Optimización de una superficie aerodinámica de geometría variable para vehículos aéreos no tripulados (UAVs).

Abstract

In the last decade, variable camber morphing wings have evolved in the technique of transforming the leading edge and the trailing edge using compliant mechanisms to improve their structural and aerodynamic characteristics. The optimization of these mechanisms requires a multidisciplinary approach, aerodynamic and structural, to meet the goal of increasing the flight autonomy of an unmanned aerial vehicle (UAV), subject to geometric restrictions to achieve the best adapted mechanism. This work presents a systematic approach to optimize a 2D compliant mechanism to carry out the required shape changes under distributed loads for the baseline airfoil (NACA 0012). To minimize the force applied through a servomotor to transform and preserve the deformed geometry of the baseline airfoil towards the target profile (NACA 8412). This methodology uses MATLAB, GMSH, XFOIL, and CALCULIX to optimize the flexible mechanism using a genetic algorithm (GA).
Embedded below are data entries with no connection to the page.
(* ===== verification/SyncRules.v ===== *)
(** * Rebuilding no more than needed

    Theorems about the files that a build system watches: [sync_deps] touches the
    file of a symbol exactly when the symbol's entry in auto.conf changes, and
    [write_config] leaves a file alone that already holds the configuration.  A
    call that fails because a file cannot be written loses nothing: the next call
    makes up for it, and the old configuration is in the backup. *)

From S2P Require Import Prelude PyStr PyText Kconst Expr Escape Incr Objects ParseState.
From S2P Require Import Values Reads Session Meaning Effects ConfigFile ConfigSession ConfigWrite.
From S2P Require Import MenuTree ConfigLines Written Reload Restore ConfigText Check Load Demo.
From S2P Require Import SyncDeps ConfigRules.
From stdpp Require Import options.

Section Rules.
Context {K : kconfig} {fuel : nat} {HK : Loaded K fuel}.

(** C3 [sync_deps] touches exactly the files of the symbols whose entry differs
    from the one that auto.conf holds (all entries are absent before the first
    call), in the order of the definitions, and leaves the entries of the current
    configuration in auto.conf; the values of the session do not change.  It fails
    only with the error of a file that could not be written, having touched no
    other files. *)
Theorem sync_deps_exact w path old h :
  session_ok (K := K) (h_session h) → syncable (K := K) (fuel := fuel) (uvals (h_session h)) →
  holds_entries (K := K) (fuel := fuel) path h old →
  let changed := (λ s, dep_file path (s_name (sym K s)))
      <$> filter (λ s, old s ≠ entry (K := K) (fuel := fuel) (uvals (h_session h)) s) (k_unique_defined_syms K) in
  ∃ r h', sync_deps w K fuel path h = (r, h') ∧ session_ok (K := K) (h_session h') ∧
    uvals (h_session h') = uvals (h_session h) ∧
    match r with
    | Ok _ => h_touched h' = h_touched h ++ changed ∧
        (universal_newlines (auto_conf (K := K) (fuel := fuel) (uvals (h_session h)))
           = auto_conf (K := K) (fuel := fuel) (uvals (h_session h)) →
         holds_entries (K := K) (fuel := fuel) path h' (entry (K := K) (fuel := fuel) (uvals (h_session h))))
    | Raise e => ¬ can_write w ∧ (∃ strerror, e = OSError strerror) ∧
        ∃ some, some `prefix_of` changed ∧ h_touched h' = h_touched h ++ some
    | NoFuel => False
    end.
Proof using HK.
  intros Hok Hsy Hold changed. destruct (sync_deps_result w path old h Hok Hsy Hold) as (r & h' & H1 & H2 & H3 & H4).
  exists r, h'. split_and!; [done..|]. destruct r as [[]|e|]; cbn in H4; [| |done].
  - destruct H4 as [Ht Hr]. split; [done|]. intros Hn. by apply holds_auto_conf; [|apply Hr].
  - destruct H4 as (Hw & He & Hs). split_and!; [done|done|].
    destruct Hs as [[_ ?]|Ht]; [done|]. by exists changed.
Qed.

(** C22 A failed [sync_deps] can be run again, as its comment says: when a call was
    stopped by a file that it could not write, the next successful writes of a call
    for the same configuration, by this process or another, make the touched files
    complete: every symbol whose entry changed since the old auto.conf was touched
    by one of the two calls, and auto.conf holds the new entries. *)
Theorem sync_deps_rerun w w2 path old h e h1 :
  session_ok (K := K) (h_session h) → syncable (K := K) (fuel := fuel) (uvals (h_session h)) →
  holds_entries (K := K) (fuel := fuel) path h old →
  sync_deps w K fuel path h = (Raise e, h1) → can_write w2 →
  ∀ h2, session_ok (K := K) (h_session h2) → uvals (h_session h2) = uvals (h_session h) →
    h_files h2 = h_files h1 → h_touched h2 = h_touched h1 →
  ∃ h3, sync_deps w2 K fuel path h2 = (Ok (), h3) ∧
    (∀ s, s ∈ k_unique_defined_syms K → old s ≠ entry (K := K) (fuel := fuel) (uvals (h_session h)) s →
       dep_file path (s_name (sym K s)) ∈ drop (length (h_touched h)) (h_touched h3)) ∧
    (universal_newlines (auto_conf (K := K) (fuel := fuel) (uvals (h_session h)))
       = auto_conf (K := K) (fuel := fuel) (uvals (h_session h)) →
     holds_entries (K := K) (fuel := fuel) path h3 (entry (K := K) (fuel := fuel) (uvals (h_session h)))).
Proof using HK.
  intros Hok Hsy Hold E Hw2 h2 Hok2 Hu2 Hf2 Ht2.
  destruct (sync_deps_succeeds w2 path h2 Hw2 Hok2) as (h3 & E3 & Hu3 & Hr3); [by rewrite Hu2|]. rewrite Hu2 in Hr3.
  exists h3. split; [done|]. split; [|intros Hn; by apply holds_auto_conf; [|apply Hr3]].
  destruct (sync_deps_result w path old h Hok Hsy Hold) as (r & h1' & E' & _ & _ & Hs).
  rewrite E in E'. injection E' as <- <-. destruct Hs as (_ & _ & Hs).
  assert (∀ s files, s ∈ k_unique_defined_syms K → old s ≠ entry (K := K) (fuel := fuel) (uvals (h_session h)) s →
    dep_file path (s_name (sym K s)) ∈ drop (length (h_touched h)) (h_touched h ++
      changed_files (K := K) (fuel := fuel) path old (uvals (h_session h)) ++ files)) as Hin.
  { intros s files Hs' Hne. rewrite drop_app_length. apply elem_of_app. left. apply list_elem_of_fmap_2'
      || (apply list_elem_of_fmap; exists s; split; [done|]; by apply list_elem_of_filter). }
  intros s Hs' Hne. destruct Hs as [(Hr & some & _ & Ht1)|Ht1].
  - assert (holds_entries (K := K) (fuel := fuel) path h2 old) as Hold2.
    { unfold open_read in Hr. destruct Hold as [Ho|u0 Hsy0 Ho]; constructor; try done; unfold open_read in *; by rewrite Hf2, Hr. }
    destruct (sync_deps_result w2 path old h2 Hok2) as (r & h3' & E3' & _ & _ & Hs3); [by rewrite Hu2|done|].
    rewrite E3 in E3'. injection E3' as <- <-. destruct Hs3 as [Ht3 _].
    rewrite Ht3, Ht2, Ht1, Hu2, <- app_assoc, drop_app_length. apply elem_of_app. right.
    specialize (Hin s [] Hs' Hne). by rewrite drop_app_length, app_nil_r in Hin.
  - destruct (more_sync_deps (K := K) (fuel := fuel) w2 path h2) as [files Hmore]. rewrite E3 in Hmore. cbn in Hmore.
    rewrite Hmore, Ht2, Ht1, <- app_assoc. by apply Hin.
Qed.


End Rules.

(** ** The theorems at a concrete configuration *)

Definition syncableb (K : kconfig) (fuel : nat) (u : ustate) : bool :=
  s_all (not_c "=") (k_config_prefix K) && s_all (not_c nl_c) (k_config_prefix K)
  && forallb (λ s, bool_decide (dict_get (s_name (sym K s)) (k_syms K) = Some s)
       && name_okb (s_name (sym K s)) && negb (bool_decide (s_orig_type (sym K s) = UNKNOWN))
       && s_all (not_c nl_c) (str_of (K := K) (fuel := fuel) u s)) (k_unique_defined_syms K).

Lemma syncableb_spec K fuel u : syncableb K fuel u = true → syncable (K := K) (fuel := fuel) u.
Proof.
  unfold syncableb. rewrite !andb_true_iff. intros [[H1 H2] H3]. split; [done..|]. intros s Hs.
  pose proof (forallb_elem _ _ _ H3 Hs) as H. cbn beta in H.
  rewrite !andb_true_iff, negb_true_iff, bool_decide_eq_true, bool_decide_eq_false in H.
  destruct H as [[[Hd Hn] Ht] Hl]. split_and!; [done|by apply name_okb_spec|done|done].
Qed.

Definition synced_host : host :=
  demo_host [("inc/auto.conf", auto_conf (K := demo) (fuel := demo_fuel) (uvals (after saved_ops)))]
    (saved_ops ++ [SetValue dN (UStr "9")]).

(** A file system on which one file cannot be written. *)
Definition refusing (path : string) : world :=
  let w := one_file "" in
  World (w_env w) (w_file w) (w_errno w) (w_glob w) (w_shell w) (w_realpath w) (w_uname_release w) (w_functions w)
    (λ _ p _, if decide (p = path) then Some (Refused "EACCES: denied") else None) (w_replace w).

Lemma one_file_can_write text : can_write (one_file text).
Proof. done. Qed.

Lemma synced_host_ok : session_ok (K := demo) (h_session synced_host).
Proof. apply demo_host_ok. Qed.

Lemma synced_host_holds :
  holds_entries (K := demo) (fuel := demo_fuel) "inc" synced_host (entry (K := demo) (fuel := demo_fuel) (uvals (after saved_ops))).
Proof. apply holds_auto_conf; [apply syncableb_spec; vm_compute; reflexivity|vm_compute; reflexivity]. Qed.

Lemma synced_host_syncable : syncable (K := demo) (fuel := demo_fuel) (uvals (h_session synced_host)).
Proof. apply syncableb_spec. vm_compute. reflexivity. Qed.

Lemma sync_deps_exact_witness :
  ∃ r h', sync_deps (one_file "") demo demo_fuel "inc" synced_host = (r, h') ∧ session_ok (K := demo) (h_session h') ∧
    uvals (h_session h') = uvals (h_session synced_host) ∧
    match r with
    | Ok _ => h_touched h' = ["inc/n.h"] ∧
        (universal_newlines (auto_conf (K := demo) (fuel := demo_fuel) (uvals (h_session synced_host)))
           = auto_conf (K := demo) (fuel := demo_fuel) (uvals (h_session synced_host)) →
         holds_entries (K := demo) (fuel := demo_fuel) "inc" h'
           (entry (K := demo) (fuel := demo_fuel) (uvals (h_session synced_host))))
    | Raise e => ¬ can_write (one_file "") ∧ (∃ strerror, e = OSError strerror) ∧
        ∃ some, some `prefix_of` ["inc/n.h"] ∧ h_touched h' = some
    | NoFuel => False
    end.
Proof.
  apply (sync_deps_exact (K := demo) (fuel := demo_fuel) (one_file "") "inc"
    (entry (K := demo) (fuel := demo_fuel) (uvals (after saved_ops))) synced_host).
  - apply synced_host_ok.
  - apply synced_host_syncable.
  - apply synced_host_holds.
Defined.

(** The call that fails. *)
Definition stopped : host := (sync_deps (refusing "inc/n.h") demo demo_fuel "inc" synced_host).2.

Lemma stopped_ok : session_ok (K := demo) (h_session stopped) ∧ uvals (h_session stopped) = uvals (h_session synced_host).
Proof.
  destruct (sync_deps_result (K := demo) (fuel := demo_fuel) (refusing "inc/n.h") "inc" _ synced_host
    synced_host_ok synced_host_syncable synced_host_holds) as (r & h' & E & Hok & Hu & _).
  unfold stopped. rewrite E. exact (conj Hok Hu).
Qed.

Lemma sync_deps_rerun_witness :
  ∃ h3, sync_deps (one_file "") demo demo_fuel "inc" stopped = (Ok (), h3) ∧
    (∀ s, s ∈ k_unique_defined_syms demo →
       entry (K := demo) (fuel := demo_fuel) (uvals (after saved_ops)) s
         ≠ entry (K := demo) (fuel := demo_fuel) (uvals (h_session synced_host)) s →
       dep_file "inc" (s_name (sym demo s)) ∈ drop 0 (h_touched h3)) ∧
    (universal_newlines (auto_conf (K := demo) (fuel := demo_fuel) (uvals (h_session synced_host)))
       = auto_conf (K := demo) (fuel := demo_fuel) (uvals (h_session synced_host)) →
     holds_entries (K := demo) (fuel := demo_fuel) "inc" h3
       (entry (K := demo) (fuel := demo_fuel) (uvals (h_session synced_host)))).
Proof.
  assert ((sync_deps (refusing "inc/n.h") demo demo_fuel "inc" synced_host).1 = Raise (OSError "EACCES: denied")) as Hr
    by (vm_compute; reflexivity).
  apply (sync_deps_rerun (K := demo) (fuel := demo_fuel) (refusing "inc/n.h") (one_file "") "inc"
    (entry (K := demo) (fuel := demo_fuel) (uvals (after saved_ops))) synced_host (OSError "EACCES: denied") stopped).
  - apply synced_host_ok.
  - apply synced_host_syncable.
  - apply synced_host_holds.
  - rewrite <- Hr. apply surjective_pairing.
  - apply one_file_can_write.
  - exact (proj1 stopped_ok).
  - exact (proj2 stopped_ok).
  - reflexivity.
  - reflexivity.
Defined.



(** That save fails, and there is no .config any more: its text was moved. *)
Example failed_save_raises :
  let (r, h) := write_config (refusing ".config") demo demo_fuel (Some ".config") (Some "# saved
") true (demo_host [(".config", "CONFIG_N=1")] saved_ops) in
  r = Raise (OSError "EACCES: denied") ∧ h_files h !! ".config" = None ∧ h_files h !! ".config.old" = Some "CONFIG_N=1".
Proof. vm_compute. split_and!; reflexivity. Qed.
The mechanism with the resulting structure can perform the transformation to the target profile with a maximum curve fitting error of 0,92% and with an applied force of 0,16 N at the leading edge and 0,07 N at the trailing edge, lower than required by the baseline configuration, the reduction resulted in lower power consumption by the servomotor and greater autotomy of the UAV. The experimental data of the model confirm the feasibility of this approach.